BANGKOK: A shutdown to contain the coronavirus has killed Thailand's party scene and forced sex workers like Pim out of bars and onto desolate streets.

She's scared but desperately needs customers to pay her rent.

Red-light districts from Bangkok to Pattaya have gone quiet, with night clubs and massage parlours closed and tourists blocked from entering the country.

That has left an estimated 300,000 sex workers out of a job, pressing some onto the streets, where the risks are sharpened by the pandemic.

"I'm afraid of the virus but I need to find customers so I can pay for my room and food," Pim, a 32-year-old transgender sex worker, told AFP in an area of Bangkok where previously bawdy neon-lit bars and brothels have gone dark.

Thailand reported 102 new coronavirus cases and three more deaths, the country's public health ministry said yesterday.

The latest numbers raised the total to 2,169 cases.

Twenty-three people have died in Thailand since the outbreak began in January.

Since Friday, Thais have been under a 10pm to 4am curfew. Bars and eat-in restaurants closed several days earlier.

Many of Bangkok's sex workers had jobs in the relative safety of bars, working for tips and willing to go home with customers.

When their workplaces suddenly closed, most returned home to wait out the crisis.

Others like Pim went to work the streets.

Pim is paying a heavy price for the movement restrictions - she has not had a customer for 10 days and the bills are stacking up.

GO-GO BAR

Her friend Alice, another transgender sex worker, has also been forced to move from a go-go bar to the roadside.

"I used to make decent money, sometimes US$300 to US$600 (S$431 to S$862) a week," Alice said.

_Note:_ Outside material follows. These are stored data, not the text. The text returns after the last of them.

Definition validate_command (b : operation_body) : bool :=
  let kind c := bool_decide (ob_type b = c) in
  (if kind OpRunTask then given (ob_task_id b) && negb (given (ob_device_id b))
   else given (ob_device_id b) && negb (given (ob_task_id b)))
  && (if kind OpSendSms then given (ob_number b) && given (ob_body b)
      else negb (given (ob_number b)) && negb (given (ob_body b))).

Definition valid_operation (b : operation_body) : bool :=
  optionally (Z.ltb 0) (ob_device_id b) && optionally (Z.ltb 0) (ob_task_id b)
  && optionally (fun n => within 1 32 n && forallb App.dialable n) (ob_number b)
  && optionally (within 1 2000) (ob_body b)
  && within 8 128 (ob_key b) && forallb key_char (ob_key b)
  && validate_command b.

(** A statement with NULL for the id selects nothing. *)
Definition operation_target (b : operation_body) (t : list module_row) (tt : task_table) : res http (Operations.target * frame) :=
  match ob_type b with
  | OpRunTask =>
      id ← of_option no_such_task (ob_task_id b);
      agent ← task_agent id t tt;
      row ← of_option no_such_task (find_task id tt);
      tg ← of_option (HTTP 404 (JStr (str "task device does not exist")))
             (target_of true false <$> List.find (fun m => bool_decide (m_agent m = agent)
                && bool_decide (m_name m = Store.t_device (TaskSync.st_spec (tr_task row)))) t);
      Ok (tg, command "run_task" [(str "task_id", JInt id)])
  | c =>
      id ← of_option no_such_device (ob_device_id b);
      tg ← device_by_id id t;
      Ok (tg, match c with
              | OpSendSms => sms_frame (default [] (ob_number b)) (default [] (ob_body b))
              | _ => command (type_text c) []
              end)
  end.
(* ===== verification/Migrate.v ===== *)
(** * Opening a database (server/src/hub_server/db.py)

    [Database._prepare_schema]: the snapshot before a migration, the schema of
    this version, and the ordered migrations of an older file, each one
    transaction.  The shape of the file is what PRAGMA table_info and sqlite_master
    say of it: the tables with their columns' declarations and their table
    constraints (indexes are left out).  Of the rows those are kept which a
    migration reads or writes.  The process may die between any two statements
    outside a transaction, and be started again. *)

From S2P Require Import Prelude PyText PyDict Store TaskSync Targets Alerts PduClass.

Module Migrate.

(** ** The shape *)

(** Columns as name and declaration, and the constraints of the table. *)
Record table := mkTable { t_columns : pydict string string; t_rest : list string }.
Abbreviation schema := (list (string * table)) (only parsing).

"But when businesses shut down, my income stopped too. We are doing this because we're poor. If we can't pay our hotel they will kick us out."

There are concerns that a Thai government emergency scheme to give 5,000 baht (S$217) to millions of newly jobless over the next three months will exclude sex workers because they cannot prove formal employment.

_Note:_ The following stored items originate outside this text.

Definition quiet_hub (q : queue) : hub := mkHub q [] (Incidents.mkTable [] 1).
Definition bark_row : Channels.channel_row := Channels.mkRow 1 (str "phone") (str "bark") None true 0.
Definition one_channel : world := mkWorld [bark_row] [] (fun _ => None) (fun _ => None) (fun _ => None).
Definition refused_row : log_row := mkLog None 1 None false 3 (str "HTTP 500").
Definition after_refusal : notifier :=
  logged [refused_row] (record one_channel 1000 (quiet_hub empty_queue) refused_row) (idle (quiet_hub empty_queue) 1000000000).

Lemma incidents_follow_outcomes_witness : is_open (stored_fingerprint 1) (incidents (hub_ after_refusal)) = true.
Proof.
  assert (H : rtc sample_step (idle (quiet_hub empty_queue) 1000000000) after_refusal).
  { apply rtc_once. exact (step_direct _ _ _ _ _ _ _ _ _ _ _ _ _ _ _ _ one_channel refused_row _). }
  destruct (incidents_follow_outcomes _ _ _ _ _ _ _ _ _ _ _ _ _ _ _ _ _ _ H) as (_ & Hc & _); [constructor|done|].
  exact (Hc 1 false [] [] eq_refl (Forall_nil_2 _)).
Defined.

(** A worker that is about to claim. *)
Definition expanded : notifier := mkNotifier (quiet_hub empty_queue) false false (Some Claiming) 0 [].

Lemma expanded_reached : rtc sample_step (idle (quiet_hub empty_queue) 0) expanded.
Proof.
  eapply rtc_l; [by apply step_start|]. eapply rtc_l; [by apply (step_expand _ _ _ _ _ _ _ _ _ _ _ _ _ _ _ _ one_channel)|].
  refine (eq_rect _ (fun z => rtc sample_step _ z) (rtc_refl _ _) expanded _). vm_compute. reflexivity.
Qed.

Lemma worker_stays_awake_witness :
  (forall y', sample_step expanded y' -> carries_on Claiming expanded y')
  /\ exists y1 y2 u, rtc sample_step expanded y1 /\ worker y1 = Some (Sleeping u) /\ rtc sample_step y1 y2 /\ worker y2 = Some Expanding /\ clock_ y2 <= 5000000.
Proof.
  destruct (worker_stays_awake _ _ _ _ _ _ _ _ _ _ _ _ _ _ _ _ _ _ _ _ expanded_reached (eq_refl (Some Claiming))) as (H & _ & Hg).
  split; [exact H|exact (Hg eq_refl)].
Defined.

(** ** What the model showed *)

(** A duration beyond every bound, which JSON can spell and the gateway stores,
    makes [round] raise: the intent is skipped and the call announced to nobody. *)
Definition sample_summary : frame -> frame -> option pystr := call_summary Notify.sample_repr (fun _ => None).

Example endless_ring_is_silent :
  sample_summary [(str "peer", JStr (str "10086")); (str "ring_seconds", JFloat (SpecFloat.S754_infinity false))] [] = None
  /\ sample_summary [(str "peer", JStr (str "10086")); (str "ring_seconds", JFloat (SpecFloat.S754_finite false 5 (-1)))] []
     = Some (([0x3010; 0x6765; 0x7535; 0x3011] ++ str "10086 " ++ [0x6765; 0x7535]) ++ [10] ++ ([0x54CD; 0x94C3] ++ str ":2 " ++ [0x79D2])).
Proof. split; by vm_compute. Qed.

Definition sample_drain := drain Notify.ascii_word Notify.sample_repr (fun _ => []) Notify.ascii_lower Notify.literal_search (fun _ => None) Senders.seconds_text (fun _ => None)
    (fun s => s) (fun k m => k ++ m) (fun _ => str "ValueError") (str "ValueError") 2 [1000000; 3000000] (str "1:a") (fun _ => []).

(** [drain] is to "settle everything owed right now", but a pass that expands
    [EXPAND_BATCH] intents nobody is owed for claims nothing and ends it: the
    incoming call behind fifty outbound ones is still pending. *)
Definition call_intent (n : Z) (direction : string) : intent :=
  mkIntent n (str "call") None None [(str "direction", JStr (str direction))] [] [] IntentPending 1000.
Definition fifty_and_one : queue := mkQueue (((fun n => call_intent n "out") <$> seqZ 1 50) ++ [call_intent 51 "in"]) 51 [] 0.

Example drain_leaves_an_intent :
  n_id <$> pending_intents EXPAND_BATCH (queue_ (sample_drain one_channel 1000000000 0 nobody (quiet_hub fifty_and_one))) = [51].
Proof. by vm_compute. Qed.

(** [aclose] is to "let pushes already on the wire finish", but it cancels the
    worker and with it the sends: a delivery whose send was under way is not
    settled, nor is it by the drain that follows, and it will be sent again
    when its lease is over. *)
Definition one_push : queue := mkQueue [call_intent 1 "in"] 1 [] 0.

Example aclose_cuts_the_wire : exists y,
  rtc sample_step (idle (quiet_hub one_push) 1000000000) y /\ worker y = None /\ closing y = true
  /\ (fun d => (d_status d, d_attempts d, d_lease d)) <$> deliveries (queue_ (sample_drain one_channel 1000000000 0 nobody (hub_ y))) = [(Pending, 0, Some 1120)].
Proof.
  eexists. split.
  { eapply rtc_l; [by apply step_start|]. eapply rtc_l; [by apply (step_expand _ _ _ _ _ _ _ _ _ _ _ _ _ _ _ _ one_channel)|].
    eapply rtc_l; [by eapply step_claim; [|vm_compute; reflexivity]|]. cbn.
    eapply rtc_l; [by eapply (step_gate _ _ _ _ _ _ _ _ _ _ _ _ _ _ _ _ _ _ (Gates.TakeSlot 0)); [reflexivity|vm_compute; reflexivity|reflexivity]|].
    eapply rtc_l; [by eapply (step_gate _ _ _ _ _ _ _ _ _ _ _ _ _ _ _ _ _ _ (Gates.PassGate 0)); [reflexivity|vm_compute; reflexivity|reflexivity]|].
    eapply rtc_l; [by apply step_close|]. eapply rtc_l; [by apply step_cancel|]. apply rtc_refl. }
  split_and!; by vm_compute.
Qed.

End Notifier.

The Empower Foundation, an advocacy group for the kingdom's sex workers, said entertainment venues make around US$6.4 billion a year, many of them selling sex in some form.

Elsewhere in the region, the Philippine health ministry reported eight more deaths and 152 newly confirmed cases yesterday. The positive cases there totalled 3,246, while the death toll has risen to 152, said a daily bulletin.